Deletion of gE in Herpes Simplex Virus 1 Leads to Increased Extracellular Virus Production and Augmented Interferon Alpha Production by Peripheral Blood Mononuclear Cells.

Herpes simplex virus (HSV) in humans and pseudorabies virus (PRV) in pigs are both alphaherpesviruses. Plasmacytoid dendritic cells (pDCs) make part of the peripheral blood mononuclear cells (PBMCs) and are specialized in producing large amounts of antiviral type I interferon (IFN-I). IFN-I production by PBMCs in response to both HSV-1 and PRV can be virtually exclusively attributed to pDCs.
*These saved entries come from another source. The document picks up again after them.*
Lemma acl_member p n :
  readable p n -> 0 <= n -> n < MAX_ACL_LEN -> acl_sizes_ok p n = true ->
  exists ok, acl_is_valid p n = Some ok /\ (ok = true <-> exists l, acl_in p n l).
Proof.
  intros Hr Hn Hlt Hok. unfold MAX_ACL_LEN in Hlt.
  destruct (acl_is_valid_readable p n Hr) as (ok & E & Hiff); [lia|done|].
  exists ok. split; [done|]. rewrite Hiff. unfold acl_in, MAX_ACL_LEN. rewrite Z.min_l by lia.
  split; intros H; decompose [ex] H; eauto.
Qed.

Lemma sd_header_readable p size :
  readable p size -> sizeof_sd <= size ->
  exists control ol gl sl dl, sd_lens p control ol gl sl dl.
Proof.
  intros Hr Hs. unfold sizeof_sd in Hs.
  destruct (get32_readable p 0 size Hr) as (c & Ec & Hc & _); [lia..|].
  destruct (get32_readable p 4 size Hr) as (ol & Eo & Ho & _); [lia..|].
  destruct (get32_readable p 8 size Hr) as (gl & Eg & Hg & _); [lia..|].
  destruct (get32_readable p 12 size Hr) as (sl & Es & Hs' & _); [lia..|].
  destruct (get32_readable p 16 size Hr) as (dl & Ed & Hd & _); [lia..|].
  exists c, ol, gl, sl, dl. unfold sd_lens. split_and!; (done || lia).
Qed.

Lemma sd_lens_unique p c c' ol ol' gl gl' sl sl' dl dl' :
  sd_lens p c ol gl sl dl -> sd_lens p c' ol' gl' sl' dl' ->
  c = c' /\ ol = ol' /\ gl = gl' /\ sl = sl' /\ dl = dl'.
Proof. intros (? & ? & ? & ? & ? & _) (? & ? & ? & ? & ? & _). split_and!; congruence. Qed.

(** A failed check of one member rejects the descriptor. *)
Ltac reject_member Hlens Hiff :=
  apply rejected; intros (d & ? & ? & ? & ? & Hl' & Hd');
  destruct (sd_lens_unique _ _ _ _ _ _ _ _ _ _ _ Hlens Hl') as (_ & <- & <- & <- & <-);
  enough (false = true) by done; apply Hiff; decompose [and] Hd'; split_and!; eauto; lia.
Recently, we discovered that cells infected with gEnull PRV trigger increased production of IFNalpha by porcine PBMCs/pDCs compared with cells infected with wild-type (WT) PRV. This increased IFNalpha response correlates with increased extracellular virus production triggered by gEnull PRV compared with WT PRV. The gE protein and some of its currently described functions are conserved in different alphaherpesviruses, including PRV and HSV-1. In the current study, we report that cells infected with gEnull HSV-1 trigger increased IFNalpha production by human PBMCs and increased extracellular virus production compared with WT HSV-1. Hence, these recently described functions of PRV gE are conserved in HSV-1 gE. Since the increased extracellular virus production and IFNalpha response have also been reported for successful (gEnull) PRV vaccines, the current findings may have important consequences for the rational design of HSV vaccines.